START Given data

(** Two calls on a session that the query code does not make. *)
Record Admin : Type := {
  service_info : result (gmap string string);    (* [service.info()] *)
  service_logout : Service -> result unit        (* [service.logout()] *)
}.

Definition clear_connections (s : State) : State :=
  {| now := now s; steps := steps s;
     sleeps := sleeps s; attempts := attempts s; probes := probes s;
     polls := polls s; cancels := cancels s; created := created s; cred_log := cred_log s;
     _connections := None; _last_query_info := _last_query_info s |}.

Section WithRemote.
Context {L : CryptoLib} {T : PyText} (rm : Remote) (adm : Admin) (self : Client).

Definition remote_info (service : Service) : M (gmap string string) := fun s =>
  (Some (service_info adm), elapse rm 0 s).

Definition remote_logout (service : Service) : M unit := fun s =>
  (Some (service_logout adm service), elapse rm 0 s).

(** [current_user] is [None]: [credentials] is not a local name of the
    method, so [service.users] is not read. *)
Definition check_connection : M ConnectionData :=
  r ← try (service ← get_connection rm self false;
           info ← remote_info service;
           names ← remote_indexes rm;
           let indexes := take 10 names in
           mret (Connected
                   {| version := default "Unknown" (info !! "version");
                      build := default "Unknown" (info !! "build");
                      server_name := default "Unknown" (info !! "serverName") |}
                   indexes strftime_now));
  match r with
  | Ok data => mret data
  | Raise e => mret (Unreachable (exn_str e) strftime_now)
  end.

Definition close_all_connections : M unit :=
  cached ← gets _connections;
  match cached with
  | Some service => try (remote_logout service) ;; mret tt
  | None => mret tt
  end ;;
  modify clear_connections.

End WithRemote.
End ClientStatus.

(** ** The rest of src/utils/response_formatter.py, and splunk_mcp.py *)

Module Server.
Import SplunkClient ClientStatus ConfigReader.

(** The dicts handed to [json.dumps], one constructor per shape. *)
Inductive Response : Type :=
| ConnectionStatus (status timestamp : string) (server_info : option ServerInfo)
                   (available_indexes : option (list string)) (error : option string)
                   (message : string)
| IndexesList (timestamp : string) (total_indexes : nat) (indexes : list string)
              (message : string)
| SourcetypesList (timestamp : string) (total_sourcetypes : nat) (sourcetypes : list value)
                  (index : option string) (message : string)
| EnvironmentIndex (environment timestamp : string) (index : scalar) (message : string)
| QueryResponse (report : ResponseFormatter.Report)
| ToolError (tool error message : string).

(** The arguments of a tool call, by key; [None] is an absent key. *)
Record Arguments : Type := {
  arg_environment : option string;
  arg_query : option string;
  arg_earliest_time : option string;
  arg_latest_time : option string;
  arg_max_results : option Z;
  arg_index : option string
}.

(** [query.replace('\\"', '"')] *)
Fixpoint unescape_quotes (query : string) : string :=
  match query with
  | String a rest =>
      match rest with
      | String b rest' =>
          if Ascii.eqb a "\"%char && Ascii.eqb b (ascii_of_nat 34)
          then String b (unescape_quotes rest')
          else String a (unescape_quotes rest)
      | EmptyString => query
      end
  | EmptyString => EmptyString
  end.

(** The exception classes the [except] clauses of [call_tool] select,
    with the subclasses that this development names. *)
Definition is_FileNotFoundError (e : exn) : bool :=
  match e with
  | LibraryError cls _ => String.eqb cls "FileNotFoundError"
  | _ => false
  end.

Definition is_ValueError (e : exn) : bool :=
  match e with
  | ValueError _ => true
  | LibraryError cls _ => existsb (String.eqb cls) ["UnicodeDecodeError"; "binascii.Error"]
  | _ => false
  end.

Definition is_ConnectionError (e : exn) : bool :=
  match e with
  | ConnectionError _ => true
  | LibraryError cls _ => String.eqb cls "ConnectionRefusedError"
  | _ => false
  end.

Definition config_not_found_msg : string :=
  "Configuration file not found. Please create config.yaml from config.yaml.example".

Definition connection_failed_msg : string :=
  "Failed to connect to Splunk. Check your configuration and network.".

(** The four [except] clauses of [call_tool], in their order. *)
Definition error_response (name : string) (e : exn) : Response :=
  if is_FileNotFoundError e then ToolError name (exn_str e) config_not_found_msg
  else if is_ValueError e
  then ToolError name (exn_str e) ("Invalid parameters: " +:+ exn_str e)
  else if is_ConnectionError e then ToolError name (exn_str e) connection_failed_msg
  else ToolError name (exn_str e)
         ("Failed to execute " +:+ name +:+ ": " +:+ exn_str e).

(** The reader's configuration in memory.  The top-level dict holds
    references to the dicts of the sections; [dict.copy()] copies the
    references, not the sections. *)
Record Memory : Type := {
  heap : nat -> section;              (* the section dicts, by address *)
  config : list (string * nat)        (* [config_reader.config] *)
}.

(** What a top-level dict holds, read through the heap. *)
Definition deref (m : Memory) (top : list (string * nat)) : document :=
  map (fun kv => (fst kv, heap m (snd kv))) top.

(** The reader's [config] attribute as a document. *)
Definition view (m : Memory) : document := deref m (config m).

(** [d[k] = v] on the dict at address [a]. *)
Definition store (m : Memory) (a : nat) (k : string) (v : scalar) : Memory :=
  {| heap := fun b => if Nat.eqb b a then assign (heap m a) k v else heap m b;
     config := config m |}.

(** What [read_resource] serializes. *)
Inductive Resource : Type :=
| ConfigResource (config : document)
| EnvironmentsResource (env_info : list (string * scalar))
| ResourceError (error : string).

(** [if key in config['splunk']: config['splunk'][key] = mask] *)
Definition mask (a : nat) (key : string) (masked : string) (m : Memory) : Memory :=
  if contains (heap m a) key then store m a key (SStr masked) else m.

(** [for env in environments: env_info[env] = {"index": index}]; the
    one-key dict is its value here. *)
Fixpoint environment_indexes (cfg : document) (environments : list string)
    (env_info : list (string * scalar)) : result (list (string * scalar)) :=
  match environments with
  | [] => Ok env_info
  | env :: rest =>
      index ← get_index_for_environment cfg env;
      environment_indexes cfg rest (assign env_info env index)
  end.

Definition read_resource (uri : string) (m : Memory) : Resource * Memory :=
  if String.eqb uri "splunk://config" then
    (* [config_reader.config.copy()] *)
    let config := config m in
    let m :=
      match find config "splunk" with
      | Some a =>
          mask a "password_salt" "***SALT***"
            (mask a "password_encrypted" "***ENCRYPTED***"
               (mask a "password" "***HIDDEN***" m))
      | None => m
      end in
    (ConfigResource (deref m config), m)
  else if String.eqb uri "splunk://environments" then
    match (environments ← list_environments (view m);
           environment_indexes (view m) environments []) with
    | Ok env_info => (EnvironmentsResource env_info, m)
    | Raise e => (ResourceError (exn_str e), m)
    end
  else (ResourceError (exn_str (ValueError ("Unknown resource: " +:+ uri))), m).

Section WithRemote.
Context {L : CryptoLib} {R : PyRuntime} {T : PyText}.
Context (rm : Remote) (adm : Admin) (self : Client) (cfg : document).

Definition format_connection_response (connection_data : ConnectionData) : Response :=
  match connection_data with
  | Connected server_info available_indexes _ =>
      ConnectionStatus "connected" now_isoformat (Some server_info)
        (Some available_indexes) None "Successfully connected to Splunk"
  | Unreachable error _ =>
      ConnectionStatus "error" now_isoformat None None (Some error)
        "Failed to connect to Splunk"
  end.

Definition format_indexes_response (indexes : list string) : Response :=
  IndexesList now_isoformat (length indexes) indexes
    ("Found " +:+ pretty (length indexes) +:+ " indexes").

Definition format_sourcetypes_response (sourcetypes : list value) (index : option string)
  : Response :=
  match index with
  | Some i =>
      if String.eqb i ""
      then SourcetypesList now_isoformat (length sourcetypes) sourcetypes None
             ("Found " +:+ pretty (length sourcetypes) +:+ " sourcetypes")
      else SourcetypesList now_isoformat (length sourcetypes) sourcetypes (Some i)
             ("Found " +:+ pretty (length sourcetypes) +:+ " sourcetypes in index '"
              +:+ i +:+ "'")
  | None =>
      SourcetypesList now_isoformat (length sourcetypes) sourcetypes None
        ("Found " +:+ pretty (length sourcetypes) +:+ " sourcetypes")
  end.

Definition format_environment_index_response (environment : string) (index : scalar)
  : Response :=
  EnvironmentIndex environment now_isoformat index
    ("Index for " +:+ str_upper environment +:+ " environment: " +:+ scalar_str index).

(** [if not value: raise ValueError(...)] for an argument read with
    [arguments.get]. *)
Definition required (value : option string) (msg : string) : M string :=
  match value with
  | Some v => if String.eqb v "" then raise (ValueError msg) else mret v
  | None => raise (ValueError msg)
  end.

(** The [try] block of [call_tool].  [get_config_reader()] returns the
    reader built when the client module was imported; the query settings
    are those the client holds. *)
Definition call_tool_body (fuel : nat) (name : string) (arguments : Arguments)
  : M Response :=
  let query_settings := query_settings self in
  if String.eqb name "get_index_for_environment" then
    environment ← required (arg_environment arguments) "environment parameter is required";
    index ← lift (get_index_for_environment cfg environment);
    mret (format_environment_index_response environment index)
  else if String.eqb name "check_connection" then
    result ← check_connection rm adm self;
    mret (format_connection_response result)
  else if String.eqb name "execute_query" then
    query ← required (arg_query arguments) "query parameter is required";
    let query := unescape_quotes query in
    result ← execute_query rm self fuel query
               (arg_earliest_time arguments) (arg_latest_time arguments)
               (arg_max_results arguments) None;
    formatted ← lift (ResponseFormatter.format_query_response result
                        (default true (include_raw_events query_settings))
                        (default 1000 (page_size query_settings)));
    mret (QueryResponse formatted)
  else if String.eqb name "get_available_indexes" then
    indexes ← get_indexes rm self;
    mret (format_indexes_response indexes)
  else if String.eqb name "get_sourcetypes" then
    sourcetypes ← get_sourcetypes rm self fuel (arg_index arguments);
    mret (format_sourcetypes_response sourcetypes (arg_index arguments))
  else raise (ValueError ("Unknown tool: " +:+ name)).

Definition call_tool (fuel : nat) (name : string) (arguments : Arguments) : M Response :=
  r ← try (call_tool_body fuel name arguments);
  match r with
  | Ok response => mret response
  | Raise e => mret (error_response name e)
  end.

End WithRemote.
End Server.

(** ** A small configuration and server *)

Module SmallServer.
Import ConfigReader.

(** [upper] on ASCII letters. *)
Fixpoint upper (s : string) : string :=
  match s with
  | String a s' =>
      let n := nat_of_ascii a in
      String (if ((97 <=? n) && (n <=? 122))%nat then ascii_of_nat (n - 32) else a)
             (upper s')
  | EmptyString => EmptyString
  end.

Definition text : PyText :=
  {| str_upper := upper; strftime_now := "2024-01-01 00:00:00" |}.

Definition splunk : section :=
  [("host", SStr "splunk.example.com"); ("port", SInt 8089);
   ("username", SStr "admin"); ("password", SStr "hunter2");
   ("verify_ssl", SBool false)].

Definition indexes : section := [("uat", SStr "app_uat"); ("prod", SStr "app_prod")].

END Given data

Work order
Look through the entries above, find each line containing "unit", and copy it.

Task answer
  service_logout : Service -> result unit        (* [service.logout()] *)
Definition remote_logout (service : Service) : M unit := fun s =>
Definition close_all_connections : M unit :=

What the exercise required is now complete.